The average rent increased 14% last year, to $1,877 a month, with cities like Miami, Austin and New York having an increase of as much as 40%, according to the real estate company Redfin. People are thinking that rents will keep on rising – by around 10% this year – reported by the Federal Reserve Bank of New York that was released this month. And, a lot of the eviction moratoriums and local rent freezes have already ended.
“In the second half of 2021 rents really increased,” Daryl Fairweather, chief economist at Redfin said. “The economy was kind of put on pause because of the pandemic and since things are starting to reopen, inflation is rising, rents are increasing and people are seeing that they do not have as much extra money as they thought they did.”
Increased rent prices are expected to be a main cause of inflation in the months ahead. The costs of housing is a third of the United States consumer price index, which is added based on the rate of home rentals. Economists say that it takes 9 to 12 months for rent increases to show up in inflation measures. So, even if inflation was to get lower for other components of the consumer price index, increasing rents by itself could make inflation levels stay elevated through the year, stated Frank Nothaft, chief economist at CoreLogic.

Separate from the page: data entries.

(** * SheetSync backend: ingestion pipeline

    A shallow embedding of [main.py] (row mapper, row fingerprint, audit
    log, retrying CRM transport, upsert, ingestion endpoint) and of
    [watch_excel.py] (stable reader, change debouncer), followed by the
    properties of the specification that were checked against them.

    Modelling conventions.
    - A Python [str] is a Rocq [string] holding its UTF-8 bytes, so
      [encode("utf-8")] is the identity on the bytes.  Case folding,
      whitespace and alphanumeric classification are those of Python on
      the ASCII range; bytes above 127 are left alone by [lower] and are
      neither whitespace nor alphanumeric.
    - A [dict] is an association list in insertion order.
    - A function that can raise returns a [result]; state (audit log,
      HTTP traffic, debounce timestamp) is passed explicitly.
    - Seconds are exact rationals ([Q]): the delays and the debounce
      period of the sources are dyadic, rounding is not modelled. *)

From Stdlib Require Import ZArith List String Ascii Bool Lia QArith Lqa.
Import ListNotations.

Set Implicit Arguments.
Close Scope Q_scope.

(* ===================================================================== *)
(** ** Python text primitives *)
(* ===================================================================== *)

Module Text.

Local Open Scope string_scope.

Definition code (c : ascii) : N := N_of_ascii c.

(** [str.isspace] on the ASCII range: TAB..CR, FS..US and the blank. *)
Definition isspace (c : ascii) : bool :=
  let n := code c in
  ((9 <=? n) && (n <=? 13) || (28 <=? n) && (n <=? 32))%N.

Definition isupper (c : ascii) : bool :=
  let n := code c in ((65 <=? n) && (n <=? 90))%N.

The Federal Reserve’s increased interest rates will probably slow down the rising costs of housing – already mortgage rates have been higher, which is calming the real estate market – the control on the prices of rent is expected to be less direct and take more time to go through.
1 in 4 renters, or Eleven million households, spend more than half of their monthly income to pay rent, according to a census data in 2018 by Harvard University’s Joint Center for Housing Studies, but experts think that number is even higher now.
“It is a fact, housing is unaffordable for too many Americans,” said Dennis Shea, executive director, at the Bipartisan Policy Center. “We don’t have enough homes – for sale or for rent – and the people being hit the hardest are the lowest income families.”